The herd immunity myth

May 27th, 2009 by | Permalink

Herd immunity has its limitations. Photo via Sura Nualpradid.

Every few years, I write on the very important topic of immunizing your children on time. As new reports and news stories become available, it allows me the opportunity to advocate for a very important cause – child vaccinations.

In recent years, well meaning parents enlightened and emboldened by mere conjecture and rumors have started to reject and refuse life saving immunizations for their children. Science concludes that much of the decisions to not vaccinate children is based on misguided trends and misinformation.

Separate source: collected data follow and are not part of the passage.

(* ===== verification/Paths.v ===== *)
(** Lemmas on [path/filepath]: cleaning a path twice, joining in several
    steps, and the last element of a joined path. *)

From S2P Require Import Prelude GoStrings.

#[local] Arguments String.append : simpl nomatch.

Definition no_slash (s : string) : bool := str_forall (λ c, negb (Ascii.eqb c slash)) s.

Lemma Split_no_slash s : Forall (λ c, no_slash c = true) (Split slash s).
Proof.
  induction s as [|c s IH]; simpl; [by repeat constructor|].
  destruct (Ascii.eqb c slash) eqn:E; [by constructor|].
  destruct (Split slash s) as [|x xs]; [constructor; [|constructor]|].
  - unfold no_slash. simpl. by rewrite E.
  - inversion IH as [|?? Hx Hxs]; subst. constructor; [|done].
    unfold no_slash. simpl. by rewrite E.
Qed.

Lemma Split_app a b : Split slash (a +:+ "/" +:+ b) = Split slash a ++ Split slash b.
Proof.
  induction a as [|c a IH]; [done|].
  change (String c a +:+ "/" +:+ b) with (String c (a +:+ "/" +:+ b)). cbn [Split].
  destruct (Ascii.eqb c slash); [by rewrite IH|]. rewrite IH.
  destruct (Split slash a) eqn:E; [by apply Split_nonempty in E|done].
Qed.

Lemma Split_one s : no_slash s = true → Split slash s = [s].
Proof.
  induction s as [|c s IH]; [done|]. unfold no_slash. cbn [str_forall].
  intros [Hc Hs]%andb_true_iff. apply negb_true_iff in Hc. cbn [Split].
  rewrite Hc. by rewrite (IH Hs).
Qed.

Lemma Split_Join l :
  Forall (λ c, no_slash c = true) l → l ≠ [] → Split slash (Join "/" l) = l.
Proof.
  induction 1 as [|x l Hx Hl IH]; [done|]. intros _.
  destruct l as [|y l]; [by apply Split_one|].
  rewrite Join_cons by done. rewrite Split_app, IH by done. by rewrite Split_one.
Qed.

(** ** The stack of components of a cleaned path *)

(** A component that [Clean] keeps. *)
Definition plain_component (c : string) : Prop :=
  no_slash c = true ∧ c ≠ "" ∧ c ≠ "." ∧ c ≠ "..".

(** Plain components on top of [".."]s; no [".."] below the root. *)
Fixpoint clean_stack (root : bool) (stack : list string) : Prop :=
  match stack with
  | [] => True
  | c :: rest =>
      (plain_component c ∧ clean_stack root rest) ∨
      (c = ".." ∧ root = false ∧ Forall (λ d, d = "..") rest)
  end.

Lemma clean_stack_dots rest : Forall (λ d, d = "..") rest → clean_stack false rest.
Proof. destruct 1; simpl; [done|]. by right. Qed.

Lemma clean_step_stack root stack c :
  no_slash c = true → clean_stack root stack → clean_stack root (clean_step root stack c).
Proof.
  intros Hc Hs. unfold clean_step.
  destruct (String.eqb c "") eqn:E1; [done|]. destruct (String.eqb c ".") eqn:E2; [done|]. simpl.
  destruct (String.eqb c "..") eqn:E3; beq.
  - destruct stack as [|top rest].
    + destruct root; simpl; [done|]. by right.
    + destruct (String.eqb top "..") eqn:E4; beq; subst.
      * destruct Hs as [[[_ (_ & _ & ?)] _]|(_ & -> & Hr)]; [done|]. simpl. right. by repeat constructor.
      * destruct Hs as [[_ Hr]|(-> & _)]; done.
  - simpl. left. split; [|done]. by split_and!.
Qed.

Lemma clean_fold_stack root l stack :
  Forall (λ c, no_slash c = true) l → clean_stack root stack →
  clean_stack root (foldl (clean_step root) stack l).
Proof.
  intros Hl. revert stack. induction Hl; intros stack Hs; simpl; [done|].
  apply IHHl. by apply clean_step_stack.
Qed.

(** Reading a clean stack again gives it back. *)
Lemma clean_stack_again root stack :
  clean_stack root stack → foldl (clean_step root) [] (rev stack) = stack.
Proof.
  induction stack as [|c rest IH]; [done|]. cbn [rev clean_stack]. intros Hs.
  rewrite foldl_app. cbn [foldl]. destruct Hs as [[(_ & H1 & H2 & H3) Hr]|(-> & -> & Hr)].
  - rewrite IH by done. unfold clean_step.
    apply String.eqb_neq in H1, H2, H3. by rewrite H1, H2, H3.
  - rewrite IH by (by apply clean_stack_dots). unfold clean_step. simpl.
    destruct Hr as [|d rest Hd Hr]; [done|]. by subst.
Qed.

Lemma clean_stack_no_slash root stack :
  clean_stack root stack → Forall (λ c, no_slash c = true) (rev stack).
Proof.
  intros Hs. apply List.Forall_rev. revert Hs. induction stack as [|c rest IH]; [constructor|].
  intros [[(? & _) Hr]|(-> & -> & Hr)]; (constructor; [done|apply IH]);
    [done|by apply clean_stack_dots].
Qed.

Definition components (p : string) : list string :=
  foldl (clean_step (rooted p)) [] (Split slash p).
Definition render (root : bool) (stack : list string) : string :=
  let body := Join "/" (rev stack) in
  if root then "/" +:+ body else if String.eqb body "" then "." else body.

Lemma Clean_render p : Clean p = render (rooted p) (components p).
Proof. done. Qed.

Lemma components_stack p : clean_stack (rooted p) (components p).
Proof. apply clean_fold_stack; [apply Split_no_slash|done]. Qed.

Lemma rooted_cons c s : Ascii.eqb c slash = false → rooted (String c s) = false.
Proof.
  intros Hc. unfold rooted. cbn [HasPrefix]. rewrite Ascii.eqb_sym. unfold slash in Hc.
  by rewrite Hc.
Qed.

Lemma rooted_Join l : Forall (λ c, no_slash c = true) l → rooted (Join "/" l) = false ∨ ∃ k, l = "" :: k.
Proof.
  destruct 1 as [|x l Hx Hl]; [by left|]. destruct x as [|c x]; [right; eauto|left].
  unfold no_slash in Hx. cbn [str_forall] in Hx. apply andb_true_iff in Hx as [Hc _].
  apply negb_true_iff in Hc. unfold rooted.
  assert (∃ t, Join "/" (String c x :: l) = String c t) as [t ->].
  { destruct l; [by exists x|]. rewrite Join_cons by done. by eexists. }
  by apply rooted_cons.
Qed.

Lemma clean_stack_head root stack k : clean_stack root stack → rev stack ≠ "" :: k.
Proof.
  intros Hs E. assert ("" ∈ stack) as Hin.
  { apply list_elem_of_In, in_rev. rewrite E. by left. }
  clear E. induction stack as [|c rest IH]; [by apply elem_of_nil in Hin|].
  destruct Hs as [[(_ & ? & _) Hr]|(-> & -> & Hr)]; apply elem_of_cons in Hin as [Heq|Hin];
    try done.
  - by apply IH.
  - apply IH; [by apply clean_stack_dots|done].
Qed.

Lemma rooted_render root stack : clean_stack root stack → rooted (render root stack) = root.
Proof.
  intros Hs. unfold render. destruct root; [apply (HasPrefix_app "/")|].
  case_split; [done|].
  destruct (rooted_Join (rev stack)) as [?|[k Hk]]; [by eapply clean_stack_no_slash|done|].
  by apply (clean_stack_head _ _ _ Hs) in Hk.
Qed.

Lemma Split_render root stack :
  clean_stack root stack →
  foldl (clean_step root) [] (Split slash (render root stack)) = stack.
Proof.
  intros Hs. pose proof (clean_stack_no_slash _ _ Hs) as Hns.
  pose proof (clean_stack_again _ _ Hs) as Hag.
  destruct (decide (stack = [])) as [->|Hne]; [destruct root; by vm_compute|].
  assert (rev stack ≠ []) as Hne'.
  { intros E. apply Hne. by rewrite <-(rev_involutive stack), E. }
  unfold render. destruct root.
  - change ("/" +:+ Join "/" (rev stack)) with ("" +:+ "/" +:+ Join "/" (rev stack)).
    rewrite Split_app, foldl_app, Split_Join by done. exact Hag.
  - destruct (String.eqb (Join "/" (rev stack)) "") eqn:E; beq.
    + exfalso. pose proof (Split_Join _ Hns Hne') as Hsp. rewrite E in Hsp. simpl in Hsp.
      by eapply clean_stack_head.
    + by rewrite Split_Join.
Qed.

Lemma rooted_app a b : a ≠ "" → rooted (a +:+ b) = rooted a.
Proof.
  assert (∀ s, HasPrefix s "" = true) as Hn by (by destruct s).
  destruct a as [|c a]; [done|]. intros _. change (String c a +:+ b) with (String c (a +:+ b)).
  unfold rooted. cbn [HasPrefix]. by rewrite !Hn.
Qed.

Lemma render_nonempty root stack : render root stack ≠ "".
Proof. unfold render. destruct root; [done|]. case_split; [done|]. by beq. Qed.

Lemma Clean_nonempty p : Clean p ≠ "".
Proof. rewrite Clean_render. apply render_nonempty. Qed.

Lemma Clean_app_Clean a b :
  a ≠ "" → Clean (Clean a +:+ "/" +:+ b) = Clean (a +:+ "/" +:+ b).
Proof.
  intros Ha. rewrite (Clean_render a). pose proof (components_stack a) as Hs.
  unfold Clean. rewrite !rooted_app by (done || apply render_nonempty).
  rewrite rooted_render by done. rewrite !Split_app, !foldl_app.
  rewrite Split_render by done. done.
Qed.

Lemma Clean_idemp a : a ≠ "" → Clean (Clean a) = Clean a.
Proof.
  intros Ha. rewrite (Clean_render a). pose proof (components_stack a) as Hs.
  unfold Clean. rewrite rooted_render, Split_render by done. done.
Qed.

(** ** Joining in several steps *)
Definition nonempty_elems (l : list string) : list string := filter (λ e, e ≠ "") l.

Lemma PathJoin_elems l :
  PathJoin l = match nonempty_elems l with [] => "" | k => Clean (Join "/" k) end.
Proof. done. Qed.

Lemma Join_app l k : l ≠ [] → k ≠ [] → Join "/" (l ++ k) = Join "/" l +:+ "/" +:+ Join "/" k.
Proof.
  intros Hl Hk. induction l as [|x l IH]; [done|].
  destruct l as [|y l].
  - change ([x] ++ k) with (x :: k). by rewrite Join_cons.
  - change ((x :: y :: l) ++ k) with (x :: ((y :: l) ++ k)).
    rewrite !Join_cons by (by destruct l). rewrite IH by done. by rewrite !app_assoc_str.
Qed.

Lemma Join_nonempty l : nonempty_elems l ≠ [] → Join "/" (nonempty_elems l) ≠ "".
Proof.
  intros Hne. assert (Forall (λ e, e ≠ "") (nonempty_elems l)) as Hall.
  { unfold nonempty_elems. rewrite Forall_forall. intros e He.
    by apply list_elem_of_filter in He as [? _]. }
  destruct (nonempty_elems l) as [|x k]; [done|]. inversion Hall; subst.
  destruct k; [done|]. rewrite Join_cons by done. by destruct x.
Qed.

Lemma PathJoin_app l k : PathJoin (PathJoin l :: k) = PathJoin (l ++ k).
Proof.
  rewrite (PathJoin_elems (l ++ k)), (PathJoin_elems (PathJoin l :: k)).
  unfold nonempty_elems. rewrite filter_app. fold (nonempty_elems l) (nonempty_elems k).
  rewrite (PathJoin_elems l). pose proof (Join_nonempty l) as Hj.
  destruct (nonempty_elems l) as [|x xs] eqn:El.
  { rewrite filter_cons_False by auto. done. }
  assert (Clean (Join "/" (x :: xs)) ≠ "") as Hc by apply Clean_nonempty.
  rewrite filter_cons_True by done. fold (nonempty_elems k).
  destruct (nonempty_elems k) as [|y ys].
  - rewrite app_nil_r. cbn [Join]. apply Clean_idemp. by apply Hj.
  - rewrite Join_cons by done. cbn [app].
    change (x :: xs ++ y :: ys) with ((x :: xs) ++ (y :: ys)).
    rewrite (Join_app (x :: xs) (y :: ys)) by done.
    apply Clean_app_Clean. by apply Hj.
Qed.

(** ** The last element of a joined path *)
Lemma Join_last l x : Join "/" (l ++ [x]) = (if decide (l = []) then "" else Join "/" l +:+ "/") +:+ x.
Proof.
  case_decide as E; [by subst|]. rewrite Join_app by done. by rewrite app_assoc_str.
Qed.

Lemma clean_step_plain root stack c :
  plain_component c → clean_step root stack c = c :: stack.
Proof.
  intros (_ & H1 & H2 & H3). unfold clean_step. apply String.eqb_neq in H1, H2, H3.
  by rewrite H1, H2, H3.
Qed.

Lemma PathJoin_suffix base f :
  plain_component f → ∃ t, PathJoin [base; f] = t +:+ f.
Proof.
  intros Hplain. pose proof Hplain as (Hns & Hne & H1 & H2).
  rewrite PathJoin_elems. unfold nonempty_elems.
  assert (∀ s, ∃ t, render (rooted s) (f :: components s) = t +:+ f) as Hr.
  { intros s. unfold render. cbn [rev]. rewrite Join_last.
    set (pre := if decide (rev (components s) = []) then "" else _).
    destruct (rooted s); [exists ("/" +:+ pre); by rewrite app_assoc_str|].
    destruct (String.eqb (pre +:+ f) "") eqn:E; [|by exists pre].
    beq. by destruct pre. }
  apply String.eqb_neq in Hne as E0. apply String.eqb_neq in H1 as E1.
  apply String.eqb_neq in H2 as E2.
  destruct (decide (base = "")) as [->|Hb].
  - rewrite filter_cons_False by auto. rewrite filter_cons_True by done. simpl.
    exists "". unfold Clean. rewrite Split_one by done. cbn [foldl]. unfold clean_step.
    assert (rooted f = false) as ->.
    { destruct f as [|c f']; [done|]. unfold no_slash in Hns. cbn [str_forall] in Hns.
      apply andb_true_iff in Hns as [Hc _]. apply negb_true_iff in Hc. by apply rooted_cons. }
    rewrite E0, E1, E2. simpl. by rewrite E0.
  - rewrite !filter_cons_True by done.
    change (∃ t, Clean (base +:+ "/" +:+ f) = t +:+ f). destruct (Hr base) as [t Ht]. exists t.
    rewrite <-Ht, Clean_render. unfold components. rewrite rooted_app by done.
    rewrite Split_app, foldl_app, (Split_one f) by done. cbn [foldl].
    by rewrite clean_step_plain.
Qed.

Much of these rumors started with outspoken celebrities, because they’re so much smarter than everyday people don’tchya know? Celebrities love selling parents on the demerits of vaccinations as the root of all evil, i.e.; Autism. Never mind that scientist after scientist has completely refuted this claim, parents are so afraid that their kids might turn out to be freaks, that they’re willing to make these hasty decisions in fear and loathing often relying on a false sense of security that “herd immunity” will prevail. Recent outbreaks of various, once eradicated or nearly eradicated diseases have only furthered the lack of evidence to support the herd immunity theory.

The problem is now becoming so serious; it may only be a matter of time before courts step in and order parents to protect their kids, much like they did in Minnesota when a mother refused chemo for her 13 year old son, when there was a 95% that he would be cured with the treatment.

The following will be published in Pediatrics next month…

Before a vaccine was available, whooping cough was a major cause of childhood illness and death in the U.S., but with the introduction of a vaccine in the 1940s, the number of cases fell from approximately 200,000 a year to an all-time low of 1,010 in 1976. Since then, however, the number of whooping cough cases has been steadily increasing, reaching 25,827 in 2004; the highest since 1959. Experts believe this trend could be due in part to the rising number of parents who refuse some or all of the recommended immunizations for their children—a theory confirmed by a recent study.